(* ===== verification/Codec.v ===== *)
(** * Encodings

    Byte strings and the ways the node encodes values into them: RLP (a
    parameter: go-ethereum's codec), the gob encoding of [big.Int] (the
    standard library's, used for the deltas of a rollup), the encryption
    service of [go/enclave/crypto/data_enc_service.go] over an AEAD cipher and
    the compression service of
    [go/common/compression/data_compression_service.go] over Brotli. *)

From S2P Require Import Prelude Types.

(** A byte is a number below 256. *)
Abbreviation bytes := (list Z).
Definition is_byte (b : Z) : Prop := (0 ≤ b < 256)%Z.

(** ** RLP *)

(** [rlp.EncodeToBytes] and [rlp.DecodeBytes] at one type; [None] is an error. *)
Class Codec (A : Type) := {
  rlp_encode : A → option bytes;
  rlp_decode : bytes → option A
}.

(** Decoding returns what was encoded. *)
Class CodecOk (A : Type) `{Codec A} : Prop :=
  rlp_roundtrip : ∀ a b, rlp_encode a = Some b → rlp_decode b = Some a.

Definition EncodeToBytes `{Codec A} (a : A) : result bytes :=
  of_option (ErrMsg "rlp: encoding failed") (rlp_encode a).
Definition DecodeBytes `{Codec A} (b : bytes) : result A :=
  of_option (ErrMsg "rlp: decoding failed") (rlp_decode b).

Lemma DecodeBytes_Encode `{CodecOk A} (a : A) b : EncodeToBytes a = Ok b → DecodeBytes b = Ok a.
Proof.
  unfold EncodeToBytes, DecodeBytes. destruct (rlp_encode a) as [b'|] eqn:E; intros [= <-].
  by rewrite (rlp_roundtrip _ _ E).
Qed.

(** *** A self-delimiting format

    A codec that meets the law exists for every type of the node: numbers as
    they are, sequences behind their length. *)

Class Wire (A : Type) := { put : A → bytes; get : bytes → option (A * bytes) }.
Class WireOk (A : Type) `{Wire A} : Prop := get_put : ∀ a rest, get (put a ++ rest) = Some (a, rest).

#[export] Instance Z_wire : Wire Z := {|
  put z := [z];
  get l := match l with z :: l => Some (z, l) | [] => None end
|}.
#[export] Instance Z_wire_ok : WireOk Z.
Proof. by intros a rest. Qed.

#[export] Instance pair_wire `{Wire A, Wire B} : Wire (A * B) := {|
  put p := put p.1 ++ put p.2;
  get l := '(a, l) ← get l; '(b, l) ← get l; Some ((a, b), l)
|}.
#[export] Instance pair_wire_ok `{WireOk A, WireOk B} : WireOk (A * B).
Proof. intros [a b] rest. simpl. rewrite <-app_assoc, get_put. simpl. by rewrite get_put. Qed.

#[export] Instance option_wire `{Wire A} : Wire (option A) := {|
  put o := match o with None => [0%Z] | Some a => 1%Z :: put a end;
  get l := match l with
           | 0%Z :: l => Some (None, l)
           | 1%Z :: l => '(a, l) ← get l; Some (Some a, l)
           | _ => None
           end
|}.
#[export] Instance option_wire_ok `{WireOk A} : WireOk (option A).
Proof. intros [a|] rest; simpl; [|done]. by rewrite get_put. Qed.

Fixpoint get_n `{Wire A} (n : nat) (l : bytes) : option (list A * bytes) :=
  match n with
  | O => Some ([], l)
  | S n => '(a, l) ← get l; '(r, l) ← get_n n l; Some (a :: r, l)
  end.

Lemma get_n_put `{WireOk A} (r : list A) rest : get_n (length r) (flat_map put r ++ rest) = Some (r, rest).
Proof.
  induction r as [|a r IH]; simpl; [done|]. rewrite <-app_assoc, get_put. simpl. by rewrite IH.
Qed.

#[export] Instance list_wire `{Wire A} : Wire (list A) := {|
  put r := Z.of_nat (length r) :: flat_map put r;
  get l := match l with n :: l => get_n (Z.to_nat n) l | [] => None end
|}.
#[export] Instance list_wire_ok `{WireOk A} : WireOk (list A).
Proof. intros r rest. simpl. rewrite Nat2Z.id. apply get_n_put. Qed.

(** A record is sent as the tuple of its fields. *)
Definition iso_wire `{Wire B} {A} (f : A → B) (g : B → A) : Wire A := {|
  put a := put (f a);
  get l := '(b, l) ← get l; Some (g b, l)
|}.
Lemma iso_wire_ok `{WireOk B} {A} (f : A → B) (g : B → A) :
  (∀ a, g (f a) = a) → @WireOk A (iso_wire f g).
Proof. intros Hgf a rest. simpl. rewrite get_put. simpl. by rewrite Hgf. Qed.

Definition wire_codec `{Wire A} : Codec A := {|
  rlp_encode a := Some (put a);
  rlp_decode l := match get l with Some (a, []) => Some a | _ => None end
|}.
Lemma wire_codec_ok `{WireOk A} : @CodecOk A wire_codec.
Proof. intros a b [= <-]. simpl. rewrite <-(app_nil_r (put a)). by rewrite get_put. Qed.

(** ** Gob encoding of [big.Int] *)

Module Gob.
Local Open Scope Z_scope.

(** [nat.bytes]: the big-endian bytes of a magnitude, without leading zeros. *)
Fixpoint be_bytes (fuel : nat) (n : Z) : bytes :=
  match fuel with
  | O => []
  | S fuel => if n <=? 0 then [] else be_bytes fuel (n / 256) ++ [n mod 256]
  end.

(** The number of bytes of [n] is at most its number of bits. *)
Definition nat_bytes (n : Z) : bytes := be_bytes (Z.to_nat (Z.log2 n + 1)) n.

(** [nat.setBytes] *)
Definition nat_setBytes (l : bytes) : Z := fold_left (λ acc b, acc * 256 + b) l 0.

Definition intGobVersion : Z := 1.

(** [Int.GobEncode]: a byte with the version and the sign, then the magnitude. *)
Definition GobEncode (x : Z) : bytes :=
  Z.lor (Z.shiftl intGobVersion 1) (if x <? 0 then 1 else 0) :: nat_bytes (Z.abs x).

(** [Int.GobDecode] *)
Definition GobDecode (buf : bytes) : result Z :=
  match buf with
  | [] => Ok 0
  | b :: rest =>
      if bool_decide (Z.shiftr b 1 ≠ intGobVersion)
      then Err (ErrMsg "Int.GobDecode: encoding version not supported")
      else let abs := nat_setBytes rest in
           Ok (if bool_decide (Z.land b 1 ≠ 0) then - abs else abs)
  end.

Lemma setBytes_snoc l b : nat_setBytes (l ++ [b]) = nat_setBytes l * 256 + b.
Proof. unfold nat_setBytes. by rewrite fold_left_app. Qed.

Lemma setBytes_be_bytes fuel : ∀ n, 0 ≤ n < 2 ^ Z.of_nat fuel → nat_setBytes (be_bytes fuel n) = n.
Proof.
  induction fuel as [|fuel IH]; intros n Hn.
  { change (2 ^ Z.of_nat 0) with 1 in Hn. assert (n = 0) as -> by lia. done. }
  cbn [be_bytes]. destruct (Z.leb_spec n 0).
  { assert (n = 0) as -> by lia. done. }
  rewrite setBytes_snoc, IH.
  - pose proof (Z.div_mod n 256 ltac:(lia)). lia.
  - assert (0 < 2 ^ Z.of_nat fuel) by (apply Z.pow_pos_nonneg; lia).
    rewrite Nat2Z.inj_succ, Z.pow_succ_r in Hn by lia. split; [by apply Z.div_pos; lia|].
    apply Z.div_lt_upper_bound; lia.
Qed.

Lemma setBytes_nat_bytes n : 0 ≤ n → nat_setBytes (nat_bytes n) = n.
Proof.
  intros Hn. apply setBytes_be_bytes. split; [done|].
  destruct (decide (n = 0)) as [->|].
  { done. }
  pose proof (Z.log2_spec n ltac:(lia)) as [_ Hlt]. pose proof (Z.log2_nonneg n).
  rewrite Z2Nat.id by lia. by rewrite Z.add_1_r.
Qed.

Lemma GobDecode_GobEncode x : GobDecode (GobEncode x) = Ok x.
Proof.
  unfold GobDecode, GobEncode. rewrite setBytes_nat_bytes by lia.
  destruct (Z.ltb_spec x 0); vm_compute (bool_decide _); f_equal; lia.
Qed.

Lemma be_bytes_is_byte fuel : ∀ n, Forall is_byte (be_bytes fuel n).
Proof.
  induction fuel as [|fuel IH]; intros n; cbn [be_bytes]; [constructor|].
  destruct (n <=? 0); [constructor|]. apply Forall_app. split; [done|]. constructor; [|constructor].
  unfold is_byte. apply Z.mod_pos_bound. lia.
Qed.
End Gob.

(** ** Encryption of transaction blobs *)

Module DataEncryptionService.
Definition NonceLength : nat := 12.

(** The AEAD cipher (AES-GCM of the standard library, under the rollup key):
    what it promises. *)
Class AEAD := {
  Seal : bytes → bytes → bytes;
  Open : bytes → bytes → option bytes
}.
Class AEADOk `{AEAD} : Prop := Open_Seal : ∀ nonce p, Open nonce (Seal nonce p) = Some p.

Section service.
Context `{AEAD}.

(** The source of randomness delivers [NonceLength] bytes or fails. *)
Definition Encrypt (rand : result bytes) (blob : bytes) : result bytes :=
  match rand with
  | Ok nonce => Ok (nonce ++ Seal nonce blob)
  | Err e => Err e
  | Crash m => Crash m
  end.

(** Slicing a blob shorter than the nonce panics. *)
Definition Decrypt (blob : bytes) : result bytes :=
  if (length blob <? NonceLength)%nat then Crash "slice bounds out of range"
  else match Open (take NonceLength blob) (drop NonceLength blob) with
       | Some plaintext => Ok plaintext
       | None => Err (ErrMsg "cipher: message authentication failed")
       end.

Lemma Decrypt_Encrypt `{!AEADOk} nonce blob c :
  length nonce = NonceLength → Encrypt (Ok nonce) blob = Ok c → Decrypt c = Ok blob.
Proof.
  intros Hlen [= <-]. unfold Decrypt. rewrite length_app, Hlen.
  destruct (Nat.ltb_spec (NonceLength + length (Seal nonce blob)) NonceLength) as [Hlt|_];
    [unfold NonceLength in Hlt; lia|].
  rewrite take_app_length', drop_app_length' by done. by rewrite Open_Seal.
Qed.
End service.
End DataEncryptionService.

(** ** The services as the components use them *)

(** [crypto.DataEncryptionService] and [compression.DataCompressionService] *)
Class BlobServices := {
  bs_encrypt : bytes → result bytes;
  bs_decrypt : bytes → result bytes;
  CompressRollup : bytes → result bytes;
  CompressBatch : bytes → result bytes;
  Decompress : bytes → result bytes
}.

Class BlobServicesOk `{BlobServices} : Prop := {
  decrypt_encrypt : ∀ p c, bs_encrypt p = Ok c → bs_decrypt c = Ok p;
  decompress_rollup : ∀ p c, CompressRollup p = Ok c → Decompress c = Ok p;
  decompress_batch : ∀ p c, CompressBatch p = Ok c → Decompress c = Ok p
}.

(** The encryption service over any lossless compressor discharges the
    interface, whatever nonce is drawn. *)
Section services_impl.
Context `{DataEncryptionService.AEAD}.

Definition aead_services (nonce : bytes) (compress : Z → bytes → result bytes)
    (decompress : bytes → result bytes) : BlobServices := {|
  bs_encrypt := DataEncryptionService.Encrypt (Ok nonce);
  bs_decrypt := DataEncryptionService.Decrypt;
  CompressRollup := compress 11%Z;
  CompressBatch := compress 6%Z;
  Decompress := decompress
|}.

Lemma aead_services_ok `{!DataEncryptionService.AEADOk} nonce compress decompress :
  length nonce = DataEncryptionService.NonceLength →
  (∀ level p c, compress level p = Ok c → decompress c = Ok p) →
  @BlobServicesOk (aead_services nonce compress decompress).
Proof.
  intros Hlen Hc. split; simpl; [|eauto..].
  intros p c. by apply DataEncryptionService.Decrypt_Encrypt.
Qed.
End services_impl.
○ ○ ○
> Task statement
Output the lines above exactly, but only those between the line holding "service of [go/enclave/crypto/data_enc_service.go]" and the line holding "put z := [z];", inclusive.

> Problem solution
    service of [go/enclave/crypto/data_enc_service.go] over an AEAD cipher and
    the compression service of
    [go/common/compression/data_compression_service.go] over Brotli. *)

From S2P Require Import Prelude Types.

(** A byte is a number below 256. *)
Abbreviation bytes := (list Z).
Definition is_byte (b : Z) : Prop := (0 ≤ b < 256)%Z.

(** ** RLP *)

(** [rlp.EncodeToBytes] and [rlp.DecodeBytes] at one type; [None] is an error. *)
Class Codec (A : Type) := {
  rlp_encode : A → option bytes;
  rlp_decode : bytes → option A
}.

(** Decoding returns what was encoded. *)
Class CodecOk (A : Type) `{Codec A} : Prop :=
  rlp_roundtrip : ∀ a b, rlp_encode a = Some b → rlp_decode b = Some a.

Definition EncodeToBytes `{Codec A} (a : A) : result bytes :=
  of_option (ErrMsg "rlp: encoding failed") (rlp_encode a).
Definition DecodeBytes `{Codec A} (b : bytes) : result A :=
  of_option (ErrMsg "rlp: decoding failed") (rlp_decode b).

Lemma DecodeBytes_Encode `{CodecOk A} (a : A) b : EncodeToBytes a = Ok b → DecodeBytes b = Ok a.
Proof.
  unfold EncodeToBytes, DecodeBytes. destruct (rlp_encode a) as [b'|] eqn:E; intros [= <-].
  by rewrite (rlp_roundtrip _ _ E).
Qed.

(** *** A self-delimiting format

    A codec that meets the law exists for every type of the node: numbers as
    they are, sequences behind their length. *)

Class Wire (A : Type) := { put : A → bytes; get : bytes → option (A * bytes) }.
Class WireOk (A : Type) `{Wire A} : Prop := get_put : ∀ a rest, get (put a ++ rest) = Some (a, rest).

#[export] Instance Z_wire : Wire Z := {|
  put z := [z];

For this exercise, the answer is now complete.